Tufted capuchin is distributed mainly in the northern part of South America.
Tufted capuchin is 40-55 cm long and weighs 2-4 kg. This monkey is a monkey that belongs to the genus Capuchin monkey in the family Cebidae. The body hair is thick and the coat color is brown. Compared to the body, the limbs and tail are dark brown and black. The face has raised hair like a bush on the head and five fingers on the four limbs. All claws are flat claws, and you can grab things with your hind legs. Tufted capuchins are habitated in subtropical and tropical forests and live mainly on trees, but they can also come down to the ground when looking for food. These monkeys usually form a herd and live around 10 animals. Tufted capuchin is known as a wise monkey, and in the wild, it has been confirmed that it uses tools to crack nuts and feed mice out of reach. Very intelligent and surprisingly smart animals.
Tufted capuchin lives on nuts, roots and stems. We also eat insects, reptiles, amphibians and birds. The breeding form is embryo. The gestation period is about 150 to 180 days, and one female can be born every other year. The lactation period is about one and a half years, females are sexually mature in about four years, and males take about seven years. It has a lifespan of 10-15 years in the wild and can live for more than 40 years in captivity.
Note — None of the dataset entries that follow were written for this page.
(** * Guest socket services of the QEMU arm64 guest-services layer

    A shallow embedding of [hw/arm/guest-socket.c]: the descriptor table
    [fds], the error cell [qemu_errno], the allocator [find_free_socket],
    the helper [set_socket_non_blocking] and the seven [qc_handle_*]
    handlers, followed by the properties stated about them.

    The handlers talk to two collaborators outside [guest-socket.c]:
    the host operating system (socket, accept, bind, connect, listen, recv,
    send, fcntl, close) and the guest memory reached through
    [cpu_memory_rw_debug].  Both are represented by one environment
    function [world] that answers each call from the history of the calls
    made so far; every theorem holds for every such environment. *)

From Stdlib Require Import ZArith List Lia Bool.
From Stdlib.Strings Require Import Byte.
From stdpp Require Import base list.
Import ListNotations.

Local Open Scope Z_scope.

(** ** Machine integers *)

Definition INT_MIN : Z := - 2 ^ 31.
Definition INT_MAX : Z := 2 ^ 31 - 1.

(** Conversion to a 32-bit signed [int] (two's complement wrap-around). *)
Definition int32 (z : Z) : Z := Z.modulo (z + 2 ^ 31) (2 ^ 32) - 2 ^ 31.

(** Conversion to a 64-bit signed [ssize_t]. *)
Definition int64 (z : Z) : Z := Z.modulo (z + 2 ^ 63) (2 ^ 64) - 2 ^ 63.

Definition byte_of_Z (z : Z) : byte :=
  match Byte.of_N (Z.to_N (Z.modulo z 256)) with
  | Some b => b
  | None => x00
  end.

(** Little-endian image of an [n]-byte unsigned object. *)
Fixpoint le_bytes (n : nat) (z : Z) : list byte :=
  match n with
  | O => []
  | S n' => byte_of_Z z :: le_bytes n' (Z.shiftr z 8)
  end.

(** ** Constants supplied by headers

    [MAX_FD_COUNT] and [MAX_BUF_SIZE] come from the guest-services headers,
    the others from the host's system headers. *)

Class Platform := {
  MAX_FD_COUNT : Z;
  MAX_BUF_SIZE : Z;
  ENOMEM : Z;
  ENOTSOCK : Z;
  O_NONBLOCK : Z;
  sizeof_sockaddr_in : Z;
  sizeof_socklen_t : Z
}.

(** Sample values: the errno and fcntl constants and the structure sizes
    of a Linux host, with a table of 256 slots and a buffer of 4096
    bytes. *)
Definition linux : Platform := {|
  MAX_FD_COUNT := 256;
  MAX_BUF_SIZE := 4096;
  ENOMEM := 12;
  ENOTSOCK := 88;
  O_NONBLOCK := 2048;
  sizeof_sockaddr_in := 16;
  sizeof_socklen_t := 4
|}.

(** ** Calls to the host and to guest memory *)

Inductive Call : Type :=
| c_socket (domain type protocol : Z)
| c_accept (fd : Z)
| c_bind (fd : Z) (addr : list byte) (addrlen : Z)
| c_connect (fd : Z) (addr : list byte) (addrlen : Z)
| c_listen (fd backlog : Z)
| c_recv (fd length flags : Z)
| c_send (fd : Z) (buffer : list byte) (length flags : Z)
| c_fcntl_getfl (fd : Z)
| c_fcntl_setfl (fd flags : Z)
| c_close (fd : Z)
(* cpu_memory_rw_debug(cpu, addr, buf, len, 0): guest memory to host buffer *)
| c_mem_read (addr len : Z)
(* cpu_memory_rw_debug(cpu, addr, buf, len, 1): host buffer to guest memory *)
| c_mem_write (addr : Z) (buf : list byte) (len : Z)
(* a subscript of [fds] outside the array: what is read, and what the
   write lands on, belongs to whatever surrounds the array *)
| c_oob_load (index : Z)
| c_oob_store (index value : Z).

(** What the environment answers: the returned value, the [errno] it leaves
    when the call fails, the bytes it stores through a buffer argument and
    the value it stores through a length argument. *)
Record Reply : Type := mkReply {
  r_val : Z;
  r_errno : Z;
  r_data : list byte;
  r_len : Z
}.

(** A call together with the value it returned, as the C code sees it. *)
Inductive Event : Type :=
| Ev (c : Call) (ret : Z).

Definition ev_call (e : Event) : Call := match e with Ev c _ => c end.
Definition ev_ret (e : Event) : Z := match e with Ev _ r => r end.

Definition is_host_call (c : Call) : bool :=
  match c with
  | c_socket _ _ _ | c_accept _ | c_bind _ _ _ | c_connect _ _ _
  | c_listen _ _ | c_recv _ _ _ | c_send _ _ _ _
  | c_fcntl_getfl _ | c_fcntl_setfl _ _ | c_close _ => true
  | _ => false
  end.

Definition is_mem_copy (c : Call) : bool :=
  match c with
  | c_mem_read _ _ | c_mem_write _ _ _ => true
  | _ => false
  end.

Definition is_mem_write (c : Call) : bool :=
  match c with
  | c_mem_write _ _ _ => true
  | _ => false
  end.

Definition is_fcntl (c : Call) : bool :=
  match c with
  | c_fcntl_getfl _ | c_fcntl_setfl _ _ => true
  | _ => false
  end.

(** ** Program state *)

Record State : Type := mkState {
  fds : list Z;          (* int32_t fds[MAX_FD_COUNT]; -1 marks a free slot *)
  qemu_errno : Z;        (* the error cell read by the guest *)
  errno : Z;             (* the host's errno *)
  trace : list Event;    (* calls made so far, most recent first *)
  touched : list Z       (* subscripts applied to fds so far, most recent first *)
}.

Definition FREE : Z := -1.

Definition with_fds (t : list Z) (s : State) : State :=
  mkState t (qemu_errno s) (errno s) (trace s) (touched s).
Definition with_qemu_errno (e : Z) (s : State) : State :=
  mkState (fds s) e (errno s) (trace s) (touched s).
Definition with_errno (e : Z) (s : State) : State :=
  mkState (fds s) (qemu_errno s) e (trace s) (touched s).
Definition log (e : Event) (s : State) : State :=
  mkState (fds s) (qemu_errno s) (errno s) (e :: trace s) (touched s).
Definition touch (i : Z) (s : State) : State :=
  mkState (fds s) (qemu_errno s) (errno s) (trace s) (i :: touched s).

(** The table has the declared number of slots. *)
Definition wf `{Platform} (s : State) : Prop :=
  Z.of_nat (length (fds s)) = MAX_FD_COUNT.

(** Slot [i] of a table, for a subscript inside it. *)
Definition slot (t : list Z) (i : Z) : option Z :=
  if 0 <=? i then t !! Z.to_nat i else None.

(** The events of [s'] that were not yet in [s]. *)
Definition new_events (s s' : State) : list Event :=
  take (length (trace s') - length (trace s))%nat (trace s').

Definition new_touched (s s' : State) : list Z :=
  take (length (touched s') - length (touched s))%nat (touched s').

(** ** The state monad of the handlers *)

Definition M (A : Type) : Type := State -> A * State.

Definition ret {A} (a : A) : M A := fun s => (a, s).
Definition bind {A B} (m : M A) (k : A -> M B) : M B :=
  fun s => let (a, s1) := m s in k a s1.

Notation "x <- m ;; k" := (bind m (fun x => k))
  (at level 100, m at next level, right associativity).
Notation "m ;;; k" := (bind m (fun _ => k))
  (at level 100, right associativity).

Definition get_errno : M Z := fun s => (errno s, s).
Definition set_qemu_errno (e : Z) : M unit := fun s => (tt, with_qemu_errno e s).

Section GuestSocket.

Context `{P : Platform}.

(** The environment: given the calls made so far (most recent first) and
    the next call, the reply to it. *)
Variable world : list Event -> Call -> Reply.

(** *** Host primitives and guest memory *)

(** A host primitive returning [int].  [errno] is written when the call
    fails and is left alone otherwise. *)
Definition host_int (c : Call) : M Z := fun s =>
  let r := world (trace s) c in
  let v := int32 (r_val r) in
  let s1 := log (Ev c v) s in
  (v, if v <? 0 then with_errno (int32 (r_errno r)) s1 else s1).

(** A host primitive returning [ssize_t]. *)
Definition host_ssize (c : Call) : M (Z * list byte) := fun s =>
  let r := world (trace s) c in
  let v := int64 (r_val r) in
  let s1 := log (Ev c v) s in
  ((v, r_data r), if v <? 0 then with_errno (int32 (r_errno r)) s1 else s1).

(** [accept] also fills the address buffer and the length it is given. *)
Definition host_accept (fd : Z) : M (Z * list byte * Z) := fun s =>
  let r := world (trace s) (c_accept fd) in
  let v := int32 (r_val r) in
  let s1 := log (Ev (c_accept fd) v) s in
  ((v, r_data r, r_len r), if v <? 0 then with_errno (int32 (r_errno r)) s1 else s1).

(** [cpu_memory_rw_debug]; its result is ignored by every caller.  Reading
    yields the bytes the guest memory holds, writing hands over [buf]. *)
Definition cpu_memory_rw_debug_read (addr len : Z) : M (list byte) := fun s =>
  let r := world (trace s) (c_mem_read addr len) in
  (r_data r, log (Ev (c_mem_read addr len) (int32 (r_val r))) s).

Definition cpu_memory_rw_debug_write (addr : Z) (buf : list byte) (len : Z)
  : M unit := fun s =>
  let r := world (trace s) (c_mem_write addr buf len) in
  (tt, log (Ev (c_mem_write addr buf len) (int32 (r_val r))) s).

(** *** The descriptor table *)

(** [fds[i]] as an rvalue.  Every subscript is recorded in [touched]; one
    that falls outside the array reads what the environment says is there. *)
Definition fds_load (i : Z) : M Z := fun s =>
  let s1 := touch i s in
  match slot (fds s) i with
  | Some v => (v, s1)
  | None =>
      let r := world (trace s1) (c_oob_load i) in
      (int32 (r_val r), log (Ev (c_oob_load i) (int32 (r_val r))) s1)
  end.

(** [fds[i] = v].  A subscript outside the array leaves the table as it is
    and hands the write to the environment. *)
Definition fds_store (i v : Z) : M unit := fun s =>
  let s1 := touch i s in
  match slot (fds s) i with
  | Some _ => (tt, with_fds (<[Z.to_nat i := v]> (fds s)) s1)
  | None => (tt, log (Ev (c_oob_store i v) 0) s1)
  end.

(** *** find_free_socket *)

(** The loop [for (i = ...; i < MAX_FD_COUNT; ++i)] with [n] iterations
    left, followed by the code after it. *)
Fixpoint find_free_socket_from (n : nat) (i : Z) : M Z :=
  match n with
  | O =>
      set_qemu_errno ENOMEM ;;;
      ret (-1)
  | S n' =>
      v <- fds_load i ;;
      if -1 =? v then ret i
      else find_free_socket_from n' (i + 1)
  end.

Definition find_free_socket : M Z :=
  find_free_socket_from (Z.to_nat MAX_FD_COUNT) 0.

(** *** set_socket_non_blocking

    The two [perror] calls are left out: what they print is not
    modelled, and [errno] is taken to be still what the failing [fcntl]
    left when the caller reads it. *)
Definition set_socket_non_blocking (index : Z) : M Z :=
  fd <- fds_load index ;;
  flags <- host_int (c_fcntl_getfl fd) ;;
  if flags <? 0 then ret (-1)
  else
    fd <- fds_load index ;;
    r <- host_int (c_fcntl_setfl fd (Z.lor flags O_NONBLOCK)) ;;
    if r <? 0 then ret (-1)
    else ret index.

(** *** qc_handle_socket *)
Definition qc_handle_socket (domain type protocol : Z) : M Z :=
  retval <- find_free_socket ;;
  if retval <? 0 then
    set_qemu_errno ENOTSOCK ;;;
    ret retval
  else
    fd <- host_int (c_socket domain type protocol) ;;
    fds_store retval fd ;;;
    if fd <? 0 then
      e <- get_errno ;;
      set_qemu_errno e ;;;
      ret (-1)
    else
      retval <- set_socket_non_blocking retval ;;
      if retval <? 0 then
        e <- get_errno ;;
        set_qemu_errno e ;;;
        fd <- fds_load retval ;;
        _ <- host_int (c_close fd) ;;
        fds_store retval (-1) ;;;
        ret retval
      else ret retval.

(** Modelled from the spec: the macro [VERIFY_FD] of the header
    [hw/arm/guest-services/fds.h], which is not part of the sources at
    hand.  It checks [0 <= s < MAX_FD_COUNT] and that the slot is not free;
    when the check fails it reports the invalid-descriptor condition
    (ENOTSOCK) in the error cell and makes the handler return -1 without
    running the rest of its body. *)
Definition VERIFY_FD (s : Z) (body : M Z) : M Z :=
  if (s <? 0) || (MAX_FD_COUNT <=? s) then
    set_qemu_errno ENOTSOCK ;;;
    ret (-1)
  else
    v <- fds_load s ;;
    if -1 =? v then
      set_qemu_errno ENOTSOCK ;;;
      ret (-1)
    else body.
Tufted capuchins are preyed on by eagles and hawks, as well as jaguars and pumas. But even more threatening is humans. Human deforestation is a threat, and the monkey’s habitat has been lost and its population is declining. Therefore, it is designated as an endangered species in some areas. Furthermore, it is listed in Annex II of the Washington Convention, and exports are restricted.
Tufted capuchins can be quite difficult to raise due to their high value and their low abundance. If you can get it, you can only buy it with a lot of money. Breeding is not very realistic, so watch it at the zoo or go to South America.